Cancer patients like Ms. St. Pierre who are concerned about running out of coverage often try to tailor their treatments to see if they can avoid hitting their lifetime caps, said Stephen Finan, senior director of policy at the American Cancer Society. “People have to think about what’s their strategy,” he said.

And while Ms. St. Pierre, who has worked with the cancer society, says she knows she is likely to be able to continue to receive some treatment without insurance, she also knows that it is not likely to be the optimal care. The same is true for any patient who runs out of coverage, Mr. Finan said. “You may well continue to get care, but the quality of care is markedly lower,” he said.

The last time Mr. Ell neared the maximum on his parents’ policies, he had only $77,000 in remaining coverage — about a month’s worth of his clotting medicine. He had been able to switch plans offered by his parents’ employers. He works part time and is not eligible for insurance from his employer.

Among employers, the feelings are mixed about whether the limits should be eliminated, said Andrew Webber, who is the president of the National Business Coalition on Health. One of the coalition’s members, the Midwest Business Group on Health, recently conducted a survey of opinions by employers. About a quarter of those surveyed wanted to repeal the new law’s ban on lifetime and annual limits to coverage. While about half wanted to keep the provisions, some employers object on the grounds that they do not want the government to dictate what benefits they offer their workers. “Employers, for so many years, have had so much flexibility to design and change their policies from year to year,” Mr. Webber said, and the new law changes that.

The expense of doing away with lifetime limits is fairly modest, said Mr. Wildsmith, the actuary. If a plan currently has a $1 million limit, eliminating it would add only 1 percent to the cost of the premium, he said. Many employers have much higher caps, making it even less expensive to eliminate them.

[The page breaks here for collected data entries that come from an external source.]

(* ===== verification/VolumeMeta.v ===== *)
(** * Storage structures and their persistent form

    The volume, replica and extent structures of
    [src/src/include/xsan_storage.h] and the four JSON converters of
    [src/src/storage/volume_manager.c].  Structures are records, fixed-size C
    arrays are lists of that length, an identifier is the number its 16 bytes
    denote (the null identifier is 0).  The text form of identifiers belongs to
    SPDK and is the class [SpdkUuid]; a failed parse leaves the zeroed field. *)

From stdpp Require Import prelude strings countable.
From Stdlib Require Import ZArith Lia Ascii.
From Stdlib Require String.
From S2P Require Import Prelude Errors StringUtils Json.

Abbreviation uuid := Z (only parsing).

Definition uuid_is_null (u : uuid) : bool := u =? 0.

(** The characters of the text form: lower-case hexadecimal digits and dashes. *)
Definition is_uuid_char (c : ascii) : bool :=
  isdigit c || ((97 <=? code c) && (code c <=? 102)) || (code c =? 45).

Class SpdkUuid := {
  uuid_fmt : uuid -> cstring;
  uuid_parse : cstring -> option uuid;
  uuid_parse_fmt : forall u, in_u 128 u -> uuid_parse (uuid_fmt u) = Some u;
  uuid_parse_range : forall s u, uuid_parse s = Some u -> in_u 128 u;
  uuid_fmt_no_nul : forall u, no_nul (uuid_fmt u);
  uuid_fmt_chars : forall u, Forall (fun c => is_uuid_char c = true) (uuid_fmt u)
}.

(** ** Structures *)

Definition XSAN_STORAGE_STATE_UNKNOWN := 0.
Definition XSAN_STORAGE_STATE_INITIALIZING := 1.
Definition XSAN_STORAGE_STATE_ONLINE := 2.
Definition XSAN_STORAGE_STATE_OFFLINE := 3.
Definition XSAN_STORAGE_STATE_DEGRADED := 4.
Definition XSAN_STORAGE_STATE_FAILED := 5.
Definition XSAN_STORAGE_STATE_MISSING := 6.
Definition XSAN_STORAGE_STATE_REBUILDING := 7.
Definition XSAN_STORAGE_STATE_MAINTENANCE := 8.

Definition XSAN_MAX_REPLICAS := 3.
Definition XSAN_MAX_NAME_LEN := 256.
Definition INET6_ADDRSTRLEN := 46.
Definition XSAN_MAX_EXTENTS_PER_VOLUME := 8.

Record xsan_replica_location := ReplicaLocation {
  r_node_id : uuid;
  r_ip : cstring;
  r_port : Z;
  r_state : Z;
  r_contact : Z
}.

Record xsan_volume := Volume {
  v_id : uuid;
  v_name : cstring;
  v_size_bytes : Z;
  v_block_size : Z;
  v_num_blocks : Z;
  v_state : Z;
  v_group : uuid;
  v_thin : bool;
  v_allocated : Z;
  v_FTT : Z;
  v_replica_count : Z;
  v_replicas : list xsan_replica_location
}.

Record xsan_volume_extent_mapping := Extent {
  e_disk : uuid;
  e_start : Z;
  e_blocks : Z;
  e_vol_lba : Z
}.

Record xsan_volume_allocation_meta := AllocMeta {
  am_volume : uuid;
  am_group : uuid;
  am_num_extents : Z;
  am_extents : list xsan_volume_extent_mapping;
  am_total_blocks : Z;
  am_block_size : Z
}.

Definition replica0 : xsan_replica_location := ReplicaLocation 0 [] 0 0 0.
Definition extent0 : xsan_volume_extent_mapping := Extent 0 0 0 0.

(** An array of [n] elements whose first ones are [l]. *)
Definition array {A} (n : nat) (zero : A) (l : list A) : list A :=
  take n (l ++ replicate n zero).

(** ** Converters *)

Section Codec.
Context {JC : JsonC} {SU : SpdkUuid} {SC : StorageCodes}.

Definition extent_to_json (e : xsan_volume_extent_mapping) : json :=
  JObject [("disk_id"%string, JString (uuid_fmt (e_disk e)));
           ("start_block_on_disk"%string, json_new_int64 (e_start e));
           ("num_blocks_on_disk"%string, json_new_int64 (e_blocks e));
           ("volume_start_lba"%string, json_new_int64 (e_vol_lba e))].

Definition alloc_meta_to_json (m : xsan_volume_allocation_meta) : json :=
  JObject [("volume_id"%string, JString (uuid_fmt (am_volume m)));
           ("disk_group_id"%string, JString (uuid_fmt (am_group m)));
           ("num_extents"%string, json_new_int (am_num_extents m));
           ("total_volume_blocks_logical"%string, json_new_int64 (am_total_blocks m));
           ("volume_logical_block_size"%string, json_new_int (am_block_size m));
           ("extents"%string,
            JArray (map extent_to_json (take (Z.to_nat (am_num_extents m)) (am_extents m))))].

(** [dup_ok] is the outcome of [xsan_strdup]. *)
Definition volume_allocation_meta_to_json_string (dup_ok : bool)
    (m : xsan_volume_allocation_meta) : xsan_error_t * option cstring :=
  if dup_ok then (XSAN_OK, Some (json_to_string (alloc_meta_to_json m)))
  else (XSAN_ERROR_OUT_OF_MEMORY, None).

(** Reading one member into a zeroed field. *)
Definition get_uint (w : Z) (j : json) (k : string) : Z :=
  match json_get j k with Some v => wrap w (json_get_int v) | None => 0 end.
Definition get_u64 (j : json) (k : string) : Z :=
  match json_get j k with Some v => wrap 64 (json_get_int64 v) | None => 0 end.
Definition get_enum (dflt : Z) (j : json) (k : string) : Z :=
  match json_get j k with Some v => json_get_int v | None => dflt end.
Definition get_bool (j : json) (k : string) : bool :=
  match json_get j k with Some v => json_get_boolean v | None => false end.
Definition get_str (size : Z) (j : json) (k : string) : cstring :=
  match json_get j k with
  | Some v => take (Z.to_nat (size - 1)) (json_get_string v)
  | None => []
  end.
Definition get_uuid (j : json) (k : string) : uuid :=
  match json_get j k with
  | Some v => default 0 (uuid_parse (json_get_string v))
  | None => 0
  end.
(** The reader of allocation metadata also insists on a string. *)
Definition get_uuid_string (j : json) (k : string) : uuid :=
  match json_get j k with
  | Some v => if json_is_string v then default 0 (uuid_parse (json_get_string v)) else 0
  | None => 0
  end.

Definition json_to_extent (j : json) : xsan_volume_extent_mapping :=
  if json_is_object j then
    Extent (get_uuid j "disk_id") (get_u64 j "start_block_on_disk")
      (get_u64 j "num_blocks_on_disk") (get_u64 j "volume_start_lba")
  else extent0.

Definition json_to_alloc_meta (j : json) : xsan_volume_allocation_meta :=
  let num_extents := get_uint 32 j "num_extents" in
  let '(num_extents, extents) :=
    match json_get j "extents" with
    | Some (JArray l) =>
        let n := wrap 32 (Zlen l) in
        let n := if XSAN_MAX_EXTENTS_PER_VOLUME <? n
                 then XSAN_MAX_EXTENTS_PER_VOLUME else n in
        (n, array 8 extent0 (map json_to_extent (take (Z.to_nat n) l)))
    | _ => (num_extents, replicate 8 extent0)
    end in
  AllocMeta (get_uuid_string j "volume_id") (get_uuid_string j "disk_group_id")
    num_extents extents (get_u64 j "total_volume_blocks_logical")
    (get_uint 32 j "volume_logical_block_size").

Definition json_string_to_volume_allocation_meta (alloc_ok : bool) (s : option cstring) :
    xsan_error_t * option xsan_volume_allocation_meta :=
  match s with
  | None => (XSAN_ERROR_INVALID_PARAM, None)
  | Some s =>
      match json_tokener_parse s with
      | None => (XSAN_ERROR_CONFIG_PARSE, None)
      | Some j =>
          if alloc_ok then (XSAN_OK, Some (json_to_alloc_meta j))
          else (XSAN_ERROR_OUT_OF_MEMORY, None)
      end
  end.

Definition replica_to_json (r : xsan_replica_location) : json :=
  JObject [("node_id"%string, JString (uuid_fmt (r_node_id r)));
           ("node_ip_addr"%string, JString (r_ip r));
           ("node_comm_port"%string, json_new_int (r_port r));
           ("state"%string, json_new_int (r_state r));
           ("last_successful_contact_time_us"%string, json_new_int64 (r_contact r))].

Definition volume_to_json (vol : xsan_volume) : json :=
  JObject [("id"%string, JString (uuid_fmt (v_id vol)));
           ("name"%string, JString (v_name vol));
           ("size_bytes"%string, json_new_int64 (v_size_bytes vol));
           ("block_size_bytes"%string, json_new_int (v_block_size vol));
           ("num_blocks"%string, json_new_int64 (v_num_blocks vol));
           ("state"%string, json_new_int (v_state vol));
           ("source_group_id"%string, JString (uuid_fmt (v_group vol)));
           ("thin_provisioned"%string, JBool (v_thin vol));
           ("allocated_bytes"%string, json_new_int64 (v_allocated vol));
           ("FTT"%string, json_new_int (v_FTT vol));
           ("actual_replica_count"%string, json_new_int (v_replica_count vol));
           ("replica_nodes"%string,
            JArray (map replica_to_json
              (take (Z.to_nat (Z.min (v_replica_count vol) XSAN_MAX_REPLICAS))
                 (v_replicas vol))))].

Definition volume_to_json_string (dup_ok : bool) (vol : xsan_volume) :
    xsan_error_t * option cstring :=
  if dup_ok then (XSAN_OK, Some (json_to_string (volume_to_json vol)))
  else (XSAN_ERROR_OUT_OF_MEMORY, None).

Definition json_to_replica (j : json) : xsan_replica_location :=
  if json_is_object j then
    ReplicaLocation (get_uuid j "node_id") (get_str INET6_ADDRSTRLEN j "node_ip_addr")
      (get_uint 16 j "node_comm_port") (get_enum XSAN_STORAGE_STATE_UNKNOWN j "state")
      (get_u64 j "last_successful_contact_time_us")
  else replica0.

Definition json_to_volume (j : json) : xsan_volume :=
  let '(count, replicas) :=
    match json_get j "replica_nodes" with
    | Some (JArray l) =>
        let n := if XSAN_MAX_REPLICAS <? wrap 32 (Zlen l) then XSAN_MAX_REPLICAS
                 else wrap 32 (Zlen l) in
        (n, array 3 replica0 (map json_to_replica (take (Z.to_nat n) l)))
    | _ => (get_uint 32 j "actual_replica_count", replicate 3 replica0)
    end in
  Volume (get_uuid j "id") (get_str XSAN_MAX_NAME_LEN j "name") (get_u64 j "size_bytes")
    (get_uint 32 j "block_size_bytes") (get_u64 j "num_blocks")
    (get_enum XSAN_STORAGE_STATE_OFFLINE j "state") (get_uuid j "source_group_id")
    (get_bool j "thin_provisioned") (get_u64 j "allocated_bytes") (get_uint 32 j "FTT")
    count replicas.

Definition json_string_to_volume (alloc_ok : bool) (s : option cstring) :
    xsan_error_t * option xsan_volume :=
  match s with
  | None => (XSAN_ERROR_INVALID_PARAM, None)
  | Some s =>
      match json_tokener_parse s with
      | None => (XSAN_ERROR_CONFIG_PARSE, None)
      | Some j =>
          if alloc_ok then (XSAN_OK, Some (json_to_volume j))
          else (XSAN_ERROR_OUT_OF_MEMORY, None)
      end
  end.

End Codec.

(** ** Well-formed structures: every field within its type, names and addresses
    terminated inside their buffers, unused array elements zero. *)

Definition replica_wf (r : xsan_replica_location) : Prop :=
  in_u 128 (r_node_id r) /\ no_nul (r_ip r) /\ Zlen (r_ip r) < INET6_ADDRSTRLEN /\
  in_u 16 (r_port r) /\ 0 <= r_state r < 2 ^ 31 /\ in_u 64 (r_contact r).

Record volume_wf (vol : xsan_volume) : Prop := {
  wf_id : in_u 128 (v_id vol);
  wf_name : no_nul (v_name vol) /\ Zlen (v_name vol) < XSAN_MAX_NAME_LEN;
  wf_size : in_u 64 (v_size_bytes vol);
  wf_block_size : in_u 32 (v_block_size vol);
  wf_num_blocks : in_u 64 (v_num_blocks vol);
  wf_state : 0 <= v_state vol < 2 ^ 31;
  wf_group : in_u 128 (v_group vol);
  wf_allocated : in_u 64 (v_allocated vol);
  wf_FTT : in_u 32 (v_FTT vol);
  wf_replicas : exists l, v_replica_count vol = Zlen l /\ Zlen l <= XSAN_MAX_REPLICAS /\
    v_replicas vol = array 3 replica0 l /\ Forall replica_wf l
}.

Definition extent_wf (e : xsan_volume_extent_mapping) : Prop :=
  in_u 128 (e_disk e) /\ in_u 64 (e_start e) /\ in_u 64 (e_blocks e) /\ in_u 64 (e_vol_lba e).

Record alloc_meta_wf (m : xsan_volume_allocation_meta) : Prop := {
  am_wf_volume : in_u 128 (am_volume m);
  am_wf_group : in_u 128 (am_group m);
  am_wf_total : in_u 64 (am_total_blocks m);
  am_wf_block_size : in_u 32 (am_block_size m);
  am_wf_extents : exists l, am_num_extents m = Zlen l /\
    Zlen l <= XSAN_MAX_EXTENTS_PER_VOLUME /\
    am_extents m = array 8 extent0 l /\ Forall extent_wf l
}.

While proponents of the law favor the elimination of the caps, some Republicans also think health coverage should no longer be subject to caps on a yearly or annual basis. The plan being proposed by the House Republicans “banned annual and lifetime limits and lowered premiums for millions of people,” said a spokeswoman for the House Ways and Means Committee.

Ms. St. Pierre says she knows she will want to continue her treatment, regardless of whether she has private coverage, but she also knows that someone will have to pay the bill. “Where the problem lies is who is going to pay for that,” she said. “Will they take my house or car?”